* **Exercise prompt**: Please say how many lines in the records below contain the word "Policy". Give the number and nothing more.

* **Dataset extract**:

Lemma wf_spread target src : wf_obj target -> wf_obj (spread target src).
Proof.
  unfold spread; revert target.
  induction src as [|[k v] src IH]; simpl; intros target Hwf; [exact Hwf|].
  apply IH, wf_obj_set, Hwf.
Qed.

(** Spreading gives the last writer the key: the source's value when the
    source has the key, the target's otherwise. *)
Lemma obj_get_spread target src k :
  wf_obj src ->
  obj_get (spread target src) k =
  match obj_get src k with
  | Some v => Some v
  | None => obj_get target k
  end.
Proof.
  unfold spread, wf_obj; revert target.
  induction src as [|[k0 v0] src IH]; simpl; intros target Hwf; [reflexivity|].
  apply NoDup_cons_iff in Hwf; destruct Hwf as [Hk Hwf].
  rewrite (IH _ Hwf).
  destruct (str_eqb k0 k) eqn:E.
  - apply str_eqb_eq in E; subst k0.
    apply obj_get_None in Hk; rewrite Hk; apply obj_get_set_eq.
  - apply str_eqb_neq in E.
    destruct (obj_get src k); [reflexivity | apply obj_get_set_neq; exact E].
Qed.

Lemma keys_spread target src k :
  In k (Object_keys (spread target src)) <->
  In k (Object_keys target) \/ In k (Object_keys src).
Proof.
  unfold spread; revert target.
  induction src as [|[k0 v0] src IH]; simpl; intros target; [tauto|].
  rewrite IH, keys_obj_set; intuition.
Qed.

End ObjectFacts.

Lemma wf_obj_nil (V : Type) : wf_obj (@nil (jsstring * V)).
Proof. constructor. Qed.

(** [forEach] with [subHtml += ...] visits the entries in order and adds an
    item for each shown entry. *)
Lemma fold_left_appendFinance (entries : jsobj (option Detail))
    (html : list FinanceItem) :
  fold_left appendFinance entries html = html ++ flat_map shownFinance entries.
Proof.
  revert html; induction entries as [|[k ov] es IH]; simpl; intros html.
  - rewrite app_nil_r; reflexivity.
  - rewrite IH; unfold appendFinance, shownFinance, financeShown; simpl.
    destruct ov as [v|]; [|reflexivity].
    unfold js_or, financeItem, evidenceQuote.
    destruct (truthy (value v)) eqn:Ev; simpl.
    + rewrite Ev, <- app_assoc; reflexivity.
    + destruct (truthy (evidence v)) eqn:Ee; simpl.
      * rewrite <- app_assoc; reflexivity.
      * reflexivity.
Qed.

Lemma subHtml_flat_map (p : Policy) :
  subHtml p = flat_map shownFinance (allFinance p).
Proof. unfold subHtml, Object_entries; apply fold_left_appendFinance. Qed.

Lemma wf_allFinance (p : Policy) : wf_obj (allFinance p).
Proof.
  unfold allFinance; repeat apply wf_spread; apply wf_obj_nil.
Qed.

* **Completed exercise**: 2